You've been successfully bullied out of liking Donnie Darko but you still want an entry-level (not an insult) arthouse-for-teens-and-young-adults kino. Enter Rumble Fish, the most overlooked movie from Godfather and Apocalypse Now director Francis Ford Coppola, who spiraled into massive credit card debt over Apocalypse and failed to bail himself out with flop musical One From the Heart, which explains in part why his 80s tenure is obscure while other New Hollywood-era filmmakers like Scorsese continued to pump out the hits. If you're going to tank your long-term viability over a project, it might as well be Apocalypse Now, but after it, nothing in the Coppola oeuvre has made much of a splash, unless you count his nepotism baby's single worthwhile outing Lost in Translation (yeah, I like shoegaze. Blow me).

"♪Ciiiity giiiiirl/I love youooooouooo/Iii dooo..." - me in the shower

To be honest, most of that obscurity is no great loss. No one is going to his grave agonising that he never saw Peggy Sue Got Married. Rumble Fish is different. Picture Rebel Without a Cause filtered through German Expressionism with a bit of that Koyaanisqatsi time-lapse magic that was cutting-edge at the time, with the subtlest frisson of The Warriors or Streets of Fire stylization to its monochrome urban jungle setting. No adolescent will be bored by an art flick featuring setpieces like this subway beatdown:

Nor will any cinésnob fail to be moved by the film's casual diversions into dreamlike flights of fantasy:

Yes, that hack Spielb*rg ripped off this device for his rancid Oscarbait Schindler's List, but try to imagine how cool it must have looked back then.

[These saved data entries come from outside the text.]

(* ===== verification/FourQField.v ===== *)
(** * Field arithmetic of FourQ

    amd64/fp_x64.h and arm64/fp_arm64.h of external/fourq, the versions that
    compute with [uint128_t], and the quadratic extension at the top of
    eccp2_core.c. A [felm_t] is two 64-bit digits; the code reads it as one
    128-bit integer through a pointer, so it is the integer here and the digits
    are its halves. Functions that write their result through a pointer return
    it. *)

From Stdlib Require Import Zmod Field.
From stdpp Require Import base list numbers.
From S2P Require Import Prelude FourQGroup FourQGf.

Definition u128 (x : Z) : Z := wrap 128 x.

(** ** Field elements *)

Abbreviation felm := Z.

Definition digit0 (a : felm) : Z := u64 a.
Definition digit1 (a : felm) : Z := Z.shiftr a 64.
Definition mask63 : Z := 0x7FFFFFFFFFFFFFFF.

Definition mod1271 (a : felm) : felm :=
  let r := u128 (a - prime1271) in
  u128 (r + Z.land (u128 (0 - Z.shiftr r 127)) prime1271).

Definition fpadd1271 (a b : felm) : felm :=
  let t := u128 (a + b) in
  let t := u128 (t + Z.shiftr t 127) in
  Z.land t prime1271.

Definition fpsub1271 (a b : felm) : felm :=
  let t := u128 (a - b) in
  let t := u128 (t - Z.shiftr t 127) in
  Z.land t prime1271.

Definition fpneg1271 (a : felm) : felm := u128 (prime1271 - a).

(** The last steps of a product: [tt1] and [tt3] are added modulo the prime. *)
Definition fold_product (tt1 tt2 tt3 : Z) : felm :=
  let tt1 := Z.lor (u64 tt1) (Z.shiftl (Z.land (u64 tt2) mask63) 64) in
  let tt1 := u128 (tt1 + tt3) in
  u128 (Z.shiftr tt1 127 + Z.land tt1 prime1271).

Definition fpmul1271 (a b : felm) : felm :=
  let tt1 := digit0 a * digit0 b in
  let tt2 := u128 (digit0 a * digit1 b + digit1 a * digit0 b + u64 (Z.shiftr tt1 64)) in
  let tt3 := u128 (digit1 a * u64 (digit1 b * 2) + Z.shiftr tt2 63) in
  fold_product tt1 tt2 tt3.

Definition fpsqr1271 (a : felm) : felm :=
  let tt1 := digit0 a * digit0 a in
  let tt2 := u128 (digit0 a * u64 (digit1 a * 2) + u64 (Z.shiftr tt1 64)) in
  let tt3 := u128 (digit1 a * u64 (digit1 a * 2) + Z.shiftr tt2 63) in
  fold_product tt1 tt2 tt3.

(** [for (i = 0; i < n; i++) fpsqr1271(t, t);] *)
Definition fpsqr_times (n : nat) (t : felm) : felm := Nat.iter n fpsqr1271 t.

Definition fpexp1251 (a : felm) : felm :=
  let t2 := fpsqr1271 a in
  let t2 := fpmul1271 a t2 in
  let t3 := fpsqr1271 t2 in
  let t3 := fpsqr1271 t3 in
  let t3 := fpmul1271 t2 t3 in
  let t4 := fpsqr1271 t3 in
  let t4 := fpsqr1271 t4 in
  let t4 := fpsqr1271 t4 in
  let t4 := fpsqr1271 t4 in
  let t4 := fpmul1271 t3 t4 in
  let t5 := fpsqr1271 t4 in
  let t5 := fpsqr_times 7 t5 in
  let t5 := fpmul1271 t4 t5 in
  let t2 := fpsqr1271 t5 in
  let t2 := fpsqr_times 15 t2 in
  let t2 := fpmul1271 t5 t2 in
  let t1 := fpsqr1271 t2 in
  let t1 := fpsqr_times 31 t1 in
  let t1 := fpmul1271 t2 t1 in
  let t1 := fpsqr_times 32 t1 in
  let t1 := fpmul1271 t1 t2 in
  let t1 := fpsqr_times 16 t1 in
  let t1 := fpmul1271 t5 t1 in
  let t1 := fpsqr_times 8 t1 in
  let t1 := fpmul1271 t4 t1 in
  let t1 := fpsqr_times 4 t1 in
  let t1 := fpmul1271 t3 t1 in
  let t1 := fpsqr1271 t1 in
  fpmul1271 a t1.

Definition fpinv1271 (a : felm) : felm :=
  let t := fpexp1251 a in
  let t := fpsqr1271 t in
  let t := fpsqr1271 t in
  fpmul1271 a t.

(** [ADDC] of FourQ_internal.h: carry and sum. *)
Definition ADDC (carry_in addend1 addend2 : Z) : Z * Z :=
  let temp := u128 (addend1 + addend2 + carry_in) in
  (u64 (Z.shiftr temp 64), u64 temp).

(** [SUBC]: borrow and difference. *)
Definition SUBC (borrow_in minuend subtrahend : Z) : Z * Z :=
  let temp := u128 (minuend - subtrahend - borrow_in) in
  (u64 (Z.shiftr temp 127), u64 temp).

(** [SHIFTR] *)
Definition SHIFTR (high low shift : Z) : Z := Z.lxor (Z.shiftr low shift) (u64 (Z.shiftl high (64 - shift))).

Definition fpdiv1271 (a : felm) : felm :=
  let mask := u64 (0 - Z.land 1 (digit0 a)) in
  let '(carry, temp0) := ADDC 0 (digit0 a) mask in
  let '(carry, temp1) := ADDC carry (digit1 a) (Z.shiftr mask 1) in
  SHIFTR temp1 temp0 1 + 2 ^ 64 * Z.shiftr temp1 1.

(** ** What the field operations compute *)

(** The elements in use are below 2^127: the prime itself stands for zero. *)
Definition felm_ok (a : felm) : Prop := 0 <= a < 2 ^ 127.

Definition fe (a : felm) : gf := Zmod.of_Z prime1271 a.

Lemma fe_eq x y k : x = y + k * prime1271 -> fe x = fe y.
Proof. intros ->. apply Zmod.of_Z_inj. apply Z_mod_plus_full. Qed.

Lemma land_prime x : Z.land x prime1271 = x mod 2 ^ 127.
Proof. change prime1271 with (Z.ones 127). by rewrite Z.land_ones. Qed.

Lemma land_mask63 x : Z.land x mask63 = x mod 2 ^ 63.
Proof. change mask63 with (Z.ones 63). by rewrite Z.land_ones. Qed.

(** Shifts, masks and conversions as division and remainder. *)
Ltac to_arith :=
  unfold u128, wrap in *; rewrite ?land_prime, ?land_mask63, ?Z.shiftr_div_pow2 in * by done;
  try change prime1271 with (2 ^ 127 - 1) in *.

Lemma fpadd_eq a b : felm_ok a -> felm_ok b -> fpadd1271 a b = a + b - (if 2 ^ 127 <=? a + b then 2 ^ 127 - 1 else 0).
Proof.
  unfold felm_ok, fpadd1271. intros Ha Hb. to_arith. destruct (Z.leb_spec (2 ^ 127) (a + b)); Z.div_mod_to_equations; lia.
Qed.

Lemma fpsub_eq a b : felm_ok a -> felm_ok b -> fpsub1271 a b = a - b + (if a <? b then 2 ^ 127 - 1 else 0).
Proof.
  unfold felm_ok, fpsub1271. intros Ha Hb. to_arith. destruct (Z.ltb_spec a b); Z.div_mod_to_equations; lia.
Qed.

Lemma fpadd_spec a b : felm_ok a -> felm_ok b -> felm_ok (fpadd1271 a b) /\ fe (fpadd1271 a b) = Zmod.add (fe a) (fe b).
Proof.
  intros Ha Hb. rewrite fpadd_eq by done. unfold felm_ok in *.
  unfold fe. rewrite <- Zmod.of_Z_add. destruct (Z.leb_spec (2 ^ 127) (a + b)).
  - split; [lia|]. apply (fe_eq _ _ (-1)). unfold prime1271. lia.
  - split; [lia|]. f_equal. lia.
Qed.

Lemma fpsub_spec a b : felm_ok a -> felm_ok b -> felm_ok (fpsub1271 a b) /\ fe (fpsub1271 a b) = Zmod.sub (fe a) (fe b).
Proof.
  intros Ha Hb. rewrite fpsub_eq by done. unfold felm_ok in *.
  unfold fe. rewrite <- Zmod.of_Z_sub. destruct (Z.ltb_spec a b).
  - split; [lia|]. apply (fe_eq _ _ 1). unfold prime1271. lia.
  - split; [lia|]. f_equal. lia.
Qed.

Lemma fpneg_spec a : felm_ok a -> felm_ok (fpneg1271 a) /\ fe (fpneg1271 a) = Zmod.opp (fe a).
Proof.
  unfold felm_ok. intros Ha. assert (fpneg1271 a = 2 ^ 127 - 1 - a) as ->.
  { unfold fpneg1271. to_arith. rewrite Z.mod_small; lia. }
  split; [lia|]. unfold fe. rewrite <- Zmod.of_Z_opp. apply (fe_eq _ _ 1). unfold prime1271. lia.
Qed.

Lemma mod1271_spec a : felm_ok a -> mod1271 a = a mod prime1271.
Proof.
  unfold felm_ok. intros Ha. unfold mod1271. destruct (decide (a = prime1271)) as [->|Hne]; [done|].
  assert (0 <= a < prime1271) as Ha' by (unfold prime1271 in *; lia). rewrite (Z.mod_small a) by done. to_arith.
  rewrite <- (Z_mod_plus_full (a - (2 ^ 127 - 1)) 1), (Z.mod_small (_ + 1 * _)) by lia.
  assert ((a - (2 ^ 127 - 1) + 1 * 2 ^ 128) / 2 ^ 127 = 1) as -> by (Z.div_mod_to_equations; lia).
  change ((0 - 1) mod 2 ^ 128 mod 2 ^ 127) with (2 ^ 127 - 1). Z.div_mod_to_equations; lia.
Qed.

Matt Dillon (Wild Things) plays Rusty James, a somewhat dense Brad in a teen street gang that calls street fights "rumbles". Mickey Rourke plays his older brother, The Motorcycle Kid, with a conspicuously Kurtzian burned-out poet-of-doom sort of vibe. Rusty James idolises The Motorcycle Kid as the badass anyone called The Motorcycle Kid would have to be to stay called The Motorcycle Kid for long, but TMK starts to drop hints he doesn't want Rusty James following in his footsteps. Perhaps to underscore the Apocalypse Now resonances, Dennis Hopper is cast as their alcoholic dad. Probably not to make you (me) rewatch Streets of Fire for the 14th time, Diane Lane is cast as Rusty James's gf. Because he's Coppola's nephew, Nicolas Cage is cast as some other douchebag in the gang. But besides the credited actors, the movie is populated by a cast of visual and audio characters who compel the viewer's attention: the looming clocks, the speeding clouds, the creeping shadows of the fire escape.


They speak of time passing with a low-key urgency unknown to any other film. Your life is fleeting, your youth moreso, so make it count, but set aside 90 minutes to watch Rumble Fish.